Bien que l’EEC commerciale ait entraîné la création d’un petit nombre d’emplois verts urbains, elle n’offre peut-être pas suffisamment d’avantages pour justifier l’appui du secteur public. Les produits cultivés par les fermes commerciales CEA de New York contribuent de façon minime aux 1 848 842 500 kilos de fruits et légumes consommés chaque année par les résidents. Il n’existe pas non plus de preuves que la production de CEA cultivée à New York s’attaque à l’insécurité alimentaire et aux problèmes d’accès qui touchent près de trois millions de nouveaux
Yorkais, en particulier ceux qui vivent dans des communautés à faible revenu. Cela peut être dû au fait que les produits de l’AEC cultivés localement sont trop chers ou qu’ils ne sont pas disponibles dans un nombre suffisant d’épiceries du quartier, ou pour des raisons non encore identifiées. Les produits cultivés dans les fermes commerciales CEA de New York ont également tendance à n’avoir qu’une valeur nutritive modérée : les coûts élevés de démarrage signifient que les agriculteurs urbains doivent récupérer ces coûts en cultivant des cultures de grande valeur pour les consommateurs riches, comme la laitue et le basilic, plutôt que des produits nutritionnels dont le prix est élevé. résidents à faible revenu, tels que les épinards et le chou frisé. Le produit ne contribue donc que de façon minime à l’objectif des élus favorables à l’agriculture urbaine d’accroître la consommation de fruits et légumes sains des New-Yorkais, en particulier ceux qui sont à risque d’obésité, de diabète et de maladies chroniques connexes (Goodman & Minner 2019).

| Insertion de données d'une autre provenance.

(** * Putting a buffer back: [insert_into_queues] *)

Definition enring (bh h p : nat) (k : K) : K :=
  upd_bh bh (fun x => x <| b_prev := None |> <| b_next := None |>)
    (set_prevf h (Some bh) (set_nextf p (Some bh)
      (set_prevf bh (Some p) (set_nextf bh (Some h) k)))).
Definition enhash (bh : nat) (k : K) : K :=
  if decide (dev k bh = 0) then k else
  let n := hash k (dev k bh) (blk k bh) in
  upd_bh_at n (fun x => x <| b_prev := Some bh |>)
    (set_hash (dev k bh) (blk k bh) (Some bh) (set_next_bh bh n k)).

Lemma insert_run bh h p k w : (bh < NR_BUFFERS k)%nat -> free_list k = Some h ->
  pvF k h = Some p -> h <> bh -> p <> bh ->
  insert_into_queues bh k w = Ret tt (enhash bh (enring bh h p k)) w.
Proof.
  intros Hbh Hf Hp Hh Hpb. unfold insert_into_queues. run. rewrite Hf.
  fold (set_nextf bh (Some h) k).
  assert (E1 : b_prev_free (bh_at (set_nextf bh (Some h) k)
                 (free_list (set_nextf bh (Some h) k))) = Some p).
  { change (free_list (set_nextf bh (Some h) k)) with (free_list k). rewrite Hf.
    cbn [bh_at]. unfold set_nextf. rewrite bh_of_upd_ne by done. exact Hp. }
  rewrite E1. fold (set_prevf bh (Some p) (set_nextf bh (Some h) k)).
  set (k2 := set_prevf bh (Some p) (set_nextf bh (Some h) k)).
  assert (E2 : b_prev_free (bh_at k2 (free_list k2)) = Some p).
  { change (free_list k2) with (free_list k). rewrite Hf. cbn [bh_at].
    unfold k2, set_prevf, set_nextf. rewrite !bh_of_upd_ne by done. exact Hp. }
  rewrite E2. cbn [upd_bh_at]. fold (set_nextf p (Some bh) k2).
  change (free_list (set_nextf p (Some bh) k2)) with (free_list k). rewrite Hf. cbn [upd_bh_at].
  fold (set_prevf h (Some bh) (set_nextf p (Some bh) k2)).
  change (upd_bh bh (fun x => x <| b_prev := None |> <| b_next := None |>)
    (set_prevf h (Some bh) (set_nextf p (Some bh) k2))) with (enring bh h p k).
  set (k5 := enring bh h p k).
  assert (Hbh5 : (bh < NR_BUFFERS k5)%nat).
  { unfold k5, enring, set_prevf, set_nextf. by rewrite !NR_BUFFERS_upd. }
  unfold enhash, truth. rewrite negb_involutive. fold (dev k5 bh). fold (blk k5 bh).
  destruct (decide (dev k5 bh = 0)) as [E|E].
  - rewrite (proj2 (Z.eqb_eq _ _)) by done. run. done.
  - rewrite (proj2 (Z.eqb_neq _ _)) by done. run. cbv zeta.
    fold (set_next_bh bh (hash k5 (dev k5 bh) (blk k5 bh)) k5).
    set (n := hash k5 (dev k5 bh) (blk k5 bh)).
    set (k7 := set_hash (dev k5 bh) (blk k5 bh) (Some bh) (set_next_bh bh n k5)).
    assert (En : b_next (bh_of k7 bh) = n).
    { change (bh_of k7 bh) with (bh_of (set_next_bh bh n k5) bh). unfold set_next_bh.
      rewrite (field_upd b_next) by done. by rewrite decide_True. }
    by rewrite En.
Qed.

Lemma enring_fields bh h p k : (bh < NR_BUFFERS k)%nat -> (h < NR_BUFFERS k)%nat ->
  (p < NR_BUFFERS k)%nat -> h <> bh -> p <> bh ->
  let k' := enring bh h p k in
  NR_BUFFERS k' = NR_BUFFERS k /\ hash_table k' = hash_table k /\
  free_list k' = free_list k /\
  (forall i, nxF k' i = fupd p (Some bh) (fupd bh (Some h) (nxF k)) i) /\
  (forall i, pvF k' i = fupd h (Some bh) (fupd bh (Some p) (pvF k)) i) /\
  (forall i, nxH k' i = fupd bh None (nxH k) i) /\
  (forall i, pvH k' i = fupd bh None (pvH k) i) /\
  (forall i, dev k' i = dev k i) /\ (forall i, blk k' i = blk k i).
Proof.
  intros Hbh Hh Hp Hhb Hpb k'. subst k'. unfold enring, set_prevf, set_nextf, fupd.
  unfold nxF, pvF, nxH, pvH, dev, blk.
  split; [by rewrite !NR_BUFFERS_upd|]. do 2 (split; [done|]).
  split. { intros i. rewrite !(field_keep b_next_free _ bh) by done.
    rewrite (field_keep b_next_free _ h) by done.
    rewrite (field_upd b_next_free) by (by rewrite !NR_BUFFERS_upd).
    rewrite (field_keep b_next_free _ bh) by done. by rewrite (field_upd b_next_free). }
  split. { intros i. rewrite (field_keep b_prev_free _ bh) by done.
    rewrite (field_upd b_prev_free) by (by rewrite !NR_BUFFERS_upd).
    rewrite (field_keep b_prev_free _ p) by done.
    rewrite (field_upd b_prev_free) by (by rewrite NR_BUFFERS_upd).
    by rewrite (field_keep b_prev_free) by done. }
  split. { intros i. rewrite (field_upd b_next) by (by rewrite !NR_BUFFERS_upd).
    by rewrite !(field_keep b_next) by done. }
  split. { intros i. rewrite (field_upd b_prev) by (by rewrite !NR_BUFFERS_upd).
    by rewrite !(field_keep b_prev) by done. }
  split; intros i; [by rewrite !(field_keep b_dev) by done|].
  by rewrite !(field_keep b_blocknr) by done.
Qed.

Lemma enhash_fields bh k : (bh < NR_BUFFERS k)%nat -> dev k bh <> 0 ->
  (forall n, hash k (dev k bh) (blk k bh) = Some n -> (n < NR_BUFFERS k)%nat) ->
  let k' := enhash bh k in
  let n := hash k (dev k bh) (blk k bh) in
  NR_BUFFERS k' = NR_BUFFERS k /\ free_list k' = free_list k /\
  hash_table k' = <[bucket k bh := Some bh]> (hash_table k) /\
  (forall i, nxF k' i = nxF k i) /\ (forall i, pvF k' i = pvF k i) /\
  (forall i, nxH k' i = fupd bh n (nxH k) i) /\
  (n = None -> forall i, (i < NR_BUFFERS k)%nat -> pvH k' i = pvH k i) /\
  (forall m, n = Some m -> forall i, pvH k' i = fupd m (Some bh) (pvH k) i) /\
  (forall i, dev k' i = dev k i) /\ (forall i, blk k' i = blk k i).
Proof.
  intros Hbh Hd Hn k' n. unfold k', enhash. rewrite decide_False by done. cbv zeta. fold n.
  set (k1 := set_hash (dev k bh) (blk k bh) (Some bh) (set_next_bh bh n k)).
  assert (B : forall i, bh_of k1 i =
    bh_of (upd_bh bh (fun x => x <| b_next := n |>) k) i) by done.
  assert (Hk1 : NR_BUFFERS k1 = NR_BUFFERS k) by apply (NR_BUFFERS_upd k bh).
  unfold nxF, pvF, nxH, pvH, dev, blk, fupd. fold n in Hn.
  destruct n as [m|] eqn:En; cbn [upd_bh_at].
  - split; [by rewrite NR_BUFFERS_upd|]. do 2 (split; [done|]).
    split; [intros i; by rewrite (field_keep b_next_free), B, (field_keep b_next_free) by done|].
    split; [intros i; by rewrite (field_keep b_prev_free), B, (field_keep b_prev_free) by done|].
    split; [intros i; by rewrite (field_keep b_next), B, (field_upd b_next) by done|].
    split; [done|].
    split.
    { intros m' [= <-] i. rewrite (field_upd b_prev) by (rewrite Hk1; by apply Hn).
      by rewrite !B, !(field_keep b_prev) by done. }
    split; intros i; [by rewrite (field_keep b_dev), B, (field_keep b_dev) by done|].
    by rewrite (field_keep b_blocknr), B, (field_keep b_blocknr) by done.
  - set (k2 := k1 <| null_bh ::= fun x => x <| b_prev := Some bh |> |>).
    assert (B' : forall {A} (g : buffer_head -> A),
      (forall b v, g (b <| b_prev := v |>) = g b) ->
      forall i, g (bh_of k2 i) = g (bh_of k1 i)).
    { intros A g Hg i. unfold bh_of. change (buffers k2) with (buffers k1).
      destruct (buffers k1 !! i); [done|]. apply Hg. }
    split; [done|]. do 2 (split; [done|]).
    split; [intros i; by rewrite (B' _ b_next_free), B, (field_keep b_next_free) by done|].
    split; [intros i; by rewrite (B' _ b_prev_free), B, (field_keep b_prev_free) by done|].
    split; [intros i; by rewrite (B' _ b_next), B, (field_upd b_next) by done|].
    split.
    { intros _ i Hi. rewrite <- Hk1 in Hi.
      assert (E : bh_of k2 i = bh_of k1 i).
      { unfold bh_of. change (buffers k2) with (buffers k1).
        by destruct (lookup_lt_is_Some_2 (buffers k1) i Hi) as [b ->]. }
      by rewrite E, B, (field_keep b_prev) by done. }
    split; [done|].
    split; intros i; [by rewrite (B' _ b_dev), B, (field_keep b_dev) by done|].
    by rewrite (B' _ b_blocknr), B, (field_keep b_blocknr) by done.
Qed.

(** The chains with the buffer back at the head of its own. *)
Lemma enhash_off bh k C : chains_ok k C (Some bh) -> dev k bh = 0 ->
  nxH k bh = None -> pvH k bh = None -> chains_ok (enhash bh k) C None.
Proof.
  intros [L1 L2 L3 L4 L5 L6 L7] E Hnx Hpv. unfold enhash. rewrite decide_True by done.
  split; [done..| | |].
  - intros h x Hx. by destruct (L5 h x Hx) as (? & ? & ? & _).
  - intros x Hx Hd _. apply L6; [done..|]. congruence.
  - intros x Hx Hd _. destruct (decide (x = bh)) as [-> | ]; [done|].
    apply L7; [done..|]. congruence.
Qed.
(** The links of the others, the first of the buffer's own chain apart, are untouched. *)
Lemma enhash_links bh k C : chains_ok k C (Some bh) -> (bh < NR_BUFFERS k)%nat -> dev k bh <> 0 ->
  pvH k bh = None ->
  let k' := enhash bh k in let c := C (bucket k bh) in
  (forall x, x <> bh -> nxH k' x = nxH k x) /\ nxH k' bh = head c /\
  (forall x, (x < NR_BUFFERS k)%nat -> head c <> Some x -> pvH k' x = pvH k x) /\
  (forall m, head c = Some m -> pvH k' m = Some bh).
Proof.
  intros HC Hbh E Hpv k' c.
  assert (Hhd : hash k (dev k bh) (blk k bh) = head c) by (apply (hash_head _ _ _ _ _ HC)).
  destruct (enhash_fields bh k Hbh E) as (_ & _ & _ & _ & _ & G6 & G7 & G8 & _).
  { intros n. rewrite Hhd. intros Hin%head_in. by apply (ch_sound _ _ _ HC) in Hin as [? _]. }
  rewrite Hhd in G6, G7, G8. split; [intros x Hx; by rewrite G6, fupd_ne|].
  split; [by rewrite G6, fupd_eq|]. split.
  - intros x Hx Hne. destruct (head c) as [m|]; [|by apply G7].
    rewrite (G8 m) by done. apply fupd_ne. congruence.
  - intros m Hm. by rewrite (G8 m), fupd_eq.
Qed.
Lemma enhash_chains bh k C : chains_ok k C (Some bh) -> (bh < NR_BUFFERS k)%nat ->
  nxH k bh = None -> pvH k bh = None ->
  exists C', chains_ok (enhash bh k) C' None.
Proof.
  intros HC Hbh Hnx Hpv. destruct (decide (dev k bh = 0)) as [E|E].
  { exists C. by apply enhash_off. }
  destruct (enhash_links bh k C HC Hbh E Hpv) as (Hn & Hnb & Hp & Hm).
  destruct (enhash_fields bh k Hbh E) as (G1 & _ & G3 & _ & _ & _ & _ & _ & G9 & G10).
  { intros n. rewrite (hash_head _ _ _ _ _ HC). intros Hin%head_in.
    by apply (ch_sound _ _ _ HC) in Hin as [? _]. }
  assert (Hbk : forall x, bucket (enhash bh k) x = bucket k x)
    by (intros x; unfold bucket; by rewrite G9, G10).
  exists (fun h => if decide (h = bucket k bh) then bh :: C h else C h).
  destruct HC as [L1 L2 L3 L4 L5 L6 L7].
  assert (Hnew : forall h, bh ∉ C h) by (intros h Hin; by apply L5 in Hin as (_ & _ & _ & ?)).
  assert (Hne : forall h x, x ∈ C h -> x <> bh) by (intros h x Hx ->; by apply (Hnew h)).
  split.
  - by rewrite G3, length_insert.
  - intros h Hh. rewrite G3. destruct (decide (h = bucket k bh)) as [-> | Hh'].
    + by rewrite list_lookup_insert_eq by (by rewrite L1).
    + rewrite list_lookup_insert_ne by done. by apply L2.
  - intros h. destruct (decide (h = bucket k bh)) as [-> | Hh].
    + apply (dchain_push (nxH k) (pvH k)); [done..| | | |done].
      * rewrite Hp; [done..|]. intros Hin%head_in. by apply (Hnew (bucket k bh)).
      * intros x Hx. apply Hn. by apply (Hne (bucket k bh)).
      * intros x Hx. apply Hp. by apply L5 in Hx as [? _].
    + generalize (L3 h). apply dchain_ext; intros x Hx; [apply Hn; by apply (Hne h)|].
      apply Hp; [by apply L5 in Hx as [? _]|]. intros Hin%head_in.
      apply L5 in Hin as (_ & _ & ? & _). apply L5 in Hx as (_ & _ & ? & _). congruence.
  - intros h. destruct (decide (h = bucket k bh)); [|apply L4].
    apply NoDup_cons. split; [apply Hnew | apply L4].
  - intros h x Hx. rewrite G1, G9, Hbk.
    assert (x = bh /\ h = bucket k bh \/ x ∈ C h) as [[-> ->] | Hx'].
    { destruct (decide (h = bucket k bh)); [|by right].
      apply elem_of_cons in Hx as [-> | ?]; [by left|by right]. }
    + done.
    + by destruct (L5 h x Hx') as (? & ? & ? & _).
  - intros x. rewrite G1, G9, Hbk. intros Hx Hd _.
    destruct (decide (x = bh)) as [-> | Hx'].
    + rewrite decide_True by done. left.
    + assert (x ∈ C (bucket k x)) by (apply L6; [done..|congruence]).
      destruct (decide _); [by right|done].
  - intros x. rewrite G1, G9. intros Hx Hd _.
    assert (x <> bh) by (intros ->; done).
    destruct (L7 x Hx Hd) as [H1 H2]; [congruence|].
    rewrite Hn, Hp; try done. intros Hin%head_in. by apply L5 in Hin as (_ & ? & _).
Qed.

Bien que les conclusions de cette étude soient propres à la ville de New York, elles ont des répercussions sur l’adoption de l’ACE dans d’autres centres urbains. Le soutien municipal à de telles entreprises ne sera obtenu que si les avantages supposés — le potentiel environnemental, économique et social — des projets situés sur des toits et des terrains appartenant à l’État peuvent être démontrés.